Mari Carmen Aponte, Embajadora de los Estados Unidos, en El Salvador, ofrece su discurso de despedida de dicho cargo.
Oscar López
Redacción Diario Co Latino
La todavía Embajadora de Estados Unidos en el país, Mari Carmen Aponte, manifestó que le importa el destino de El Salvador, por lo que aseguró que buscará formas para contribuir con el desarrollo del país, ahora que no ha sido ratificada en su cargo como embajadora.
“Deben estar seguros de que no olvidaré su hospitalidad y la manera en que me recibieron y me trataron” afirmó.

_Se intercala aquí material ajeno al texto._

(* ===== verification/Httpd.v ===== *)
(** * Listening sockets of the HTTP server: [omni_httpd]

    The master worker (master_worker.c) turns the rows of
    [omni_httpd.listeners] into listening sockets and hands them to the HTTP
    workers over a UNIX socket (fd.c); an HTTP worker (http_worker.c) brings
    its listeners in line with what it receives and gives each the id of its
    row, by position.

    An open file of a process is an entry of its descriptor table; passing a
    descriptor installs the same socket in the table of the receiver.  The
    table makes visible which socket a listener serves, when descriptor
    numbers are used again.  What the system does ([socket], [bind],
    [listen], choice of descriptor numbers) is a parameter. *)

From Stdlib Require Import ZArith Lia.
From stdpp Require Import base tactics list gmap numbers strings sets.
From S2P Require Import Prelude.

Local Open Scope Z_scope.

Module Httpd.

(** ** Sockets *)

Inductive family := AF_INET | AF_INET6.

(** A listening socket is bound to an IPv4 address and a port. *)
Record sock := Sock { bound_addr : list Z; bound_port : Z }.
#[export] Instance sock_eq_dec : EqDecision sock.
Proof. solve_decision. Defined.

(** The open descriptors of a process; [None] is a socket that is not bound. *)
Abbreviation fd_table := (gmap Z (option sock)).

(** [inet] of PostgreSQL. *)
Record inet := Inet { ip_family : family; ip_addr : list Z; ip_bits : Z }.

Definition AF_INET_value : Z := 2.

(** [struct sockaddr_in] and [struct sockaddr_in6] in memory (64-bit Linux). *)
Definition sockaddr_in (sin_family port : Z) (sin_addr : list Z) : list Z :=
  [sin_family; 0] ++ be_bytes 2 port ++ sin_addr ++ replicate 8 0.
Definition sockaddr_in6 (sin6_family port : Z) (sin6_addr : list Z) : list Z :=
  [sin6_family; 0] ++ be_bytes 2 port ++ replicate 4 0 ++ sin6_addr ++ replicate 4 0.

(** What [bind] of an IPv4 socket reads: the port and the address. *)
Definition sin_port_of (a : list Z) : Z := be_val (take 2 (drop 2 a)).
Definition sin_addr_of (a : list Z) : list Z := take 4 (drop 4 a).

(** ** Passing descriptors *)

Definition MAX_N_FDS : nat := 253.

(** One message: the payload (whether more follow, the numbers in the master)
    and the sockets attached to it. *)
Record message := Message { has_more_fds : bool; payload : list Z; rights : list (option sock) }.

Record fd_fd := FdFd { fd : Z; master_fd : Z }.

Definition fd_fd_cmp (fd1 fd2 : fd_fd) : Z :=
  let d := fd fd1 - fd fd2 in if d =? 0 then master_fd fd1 - master_fd fd2 else d.

(** [sendmsg] fails when a descriptor is not open. *)
Definition sendmsg (t : fd_table) (has_more : bool) (fds : list Z) : option message :=
  Message has_more fds <$> mapM (λ n, t !! n) fds.

Fixpoint send_loop (fuel : nat) (t : fd_table) (fds : list Z) : list message * Z :=
  match fuel, fds with
  | S fuel', _ :: _ =>
      let n_fds_to_send := Nat.min (length fds) MAX_N_FDS in
      match sendmsg t (MAX_N_FDS <? length fds)%nat (take n_fds_to_send fds) with
      | None => ([], -1)
      | Some msg => let '(ms, rc) := send_loop fuel' t (drop n_fds_to_send fds) in (msg :: ms, rc)
      end
  | _, _ => ([], 0)
  end.
Definition send_fds (t : fd_table) (fds : list Z) : list message * Z := send_loop (length fds) t fds.

Section System.
(** The number [recvmsg] gives to a descriptor it installs. *)
Context (new_fd : gset Z → Z).

Fixpoint install (l : list (option sock)) (t : fd_table) : list Z * fd_table :=
  match l with
  | [] => ([], t)
  | o :: l' =>
      let n := new_fd (dom t) in
      let '(ns, t') := install l' (<[n := o]> t) in (n :: ns, t')
  end.

Definition close_all (l : list fd_fd) (t : fd_table) : fd_table :=
  foldl (λ t f, delete (fd f) t) t l.

(** [recv_fds] on a connection that delivers [ms] and is then closed. *)
Fixpoint recv_loop (ms : list message) (received : list fd_fd) (t : fd_table)
  : result (list fd_fd * fd_table) :=
  match ms with
  | [] => Ok ([], close_all received t)
  | msg :: ms' =>
      match rights msg with
      | [] => Ok ([], close_all received t)
      | _ =>
          let '(cmsg_data, t') := install (rights msg) t in
          if (length (payload msg) <? length cmsg_data)%nat then Undefined "fds read before they are set" else
          let received' := received ++ zip_with FdFd cmsg_data (payload msg) in
          if has_more_fds msg then recv_loop ms' received' t' else Ok (received', t')
      end
  end.
Definition recv_fds (ms : list message) (t : fd_table) : result (list fd_fd * fd_table) :=
  recv_loop ms [] t.

(** ** Listening sockets *)

(** [socket], and [bind] with [listen]: the port bound to, or whether the
    error is [EADDRINUSE]. *)
Context (socket : gset Z → option Z).
Context (bind_listen : fd_table → list Z → Z → Z + bool).
(** Printing and parsing of addresses. *)
Context (pg_inet_net_ntop : inet → string) (inet_pton : family → string → option (list Z)).

(** What [create_listening_socket] returns: the descriptor and the port, or
    whether [errno] is [EADDRINUSE]. *)
Inductive listening := Listening (fd : Z) (effective_port : Z) | ListenError (addrinuse : bool).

La puertorriqueña agregó que por el momento solo se encuentra analizando opciones para continuar apoyando a las comunidades hispanas en Estados Unidos, incluida la población salvadoreña.
Mari Carmen Aponte fue nombrada embajadora de los Estados Unidos en septiembre de 2010, su retiro del país se debe a que el senado estadounidense no dio los votos para que continuará siendo embajadora.
Con 49 votos a favor y 37 en contra, los senadores rechazaron una medida que limitaba a 30 horas el debate sobre la confirmación del cargo, para luego proceder al voto de confirmación de Aponte, quien ocupa el cargo de forma interina desde septiembre de 2010.
Aponte comentó que los procesos que se realizan dentro del senado estadounidense son en algunos casos engorrosos, por lo que no llegan a su conclusión.
“Esto fue lo que pasó en mi caso, donde no se pudo votar por mi confirmación en el pleno del senado”.
Durante su despedida, Aponte dijo que su gestión se caracterizó por buscar el consenso entre los diferentes sectores de la sociedad, con lo que pretendía que los resultados de los programas desarrollados en el país dieran mejores resultados.
Aponte también reconoció el “impresionante progreso que El Salvador ha tenido luego de la firma de los Acuerdos de Paz”.
Asimismo, la aún embajadora reconoció el vínculo de amistad entre los Estados Unidos y El Salvador, “una amistad que va más allá de las transiciones políticas”, aseguró.
Para la embajadora, las visitas al país del presidente Barack Obama y de Sonia Sotomayor, magistrada de la Corte Suprema de Justicia estadounidense, además de la firma del Asocio para el Crecimiento, son pruebas de “lo importante que es El Salvador para los Estados Unidos”.
Aponte aseguró que su país está comprometido en ayudar a El Salvador a desarrollar su potencial económico lo que generará que el país sea un socio más fuerte en los próximos años.
Sin embargo, para conseguir este desarrollo Aponte considera que es necesario reducir el clima de inseguridad que se vive “todos los salvadoreños tienen el derecho de poder subirse a un bus en paz”, aseguró.
De igual forma reconoció los “triunfos” que se han tenido en la lucha conjunta contra el crimen, ejemplificando esto con la incautación de media tonelada de droga en la costas del departamento de la Unión.
Mientras, en el Senado estadounidense nombra un nuevo embajador, en el país fingirá como representante diplomático Sean Murphy, quien se desempeñó como Encargado de Negocios de la embajada estadounidense.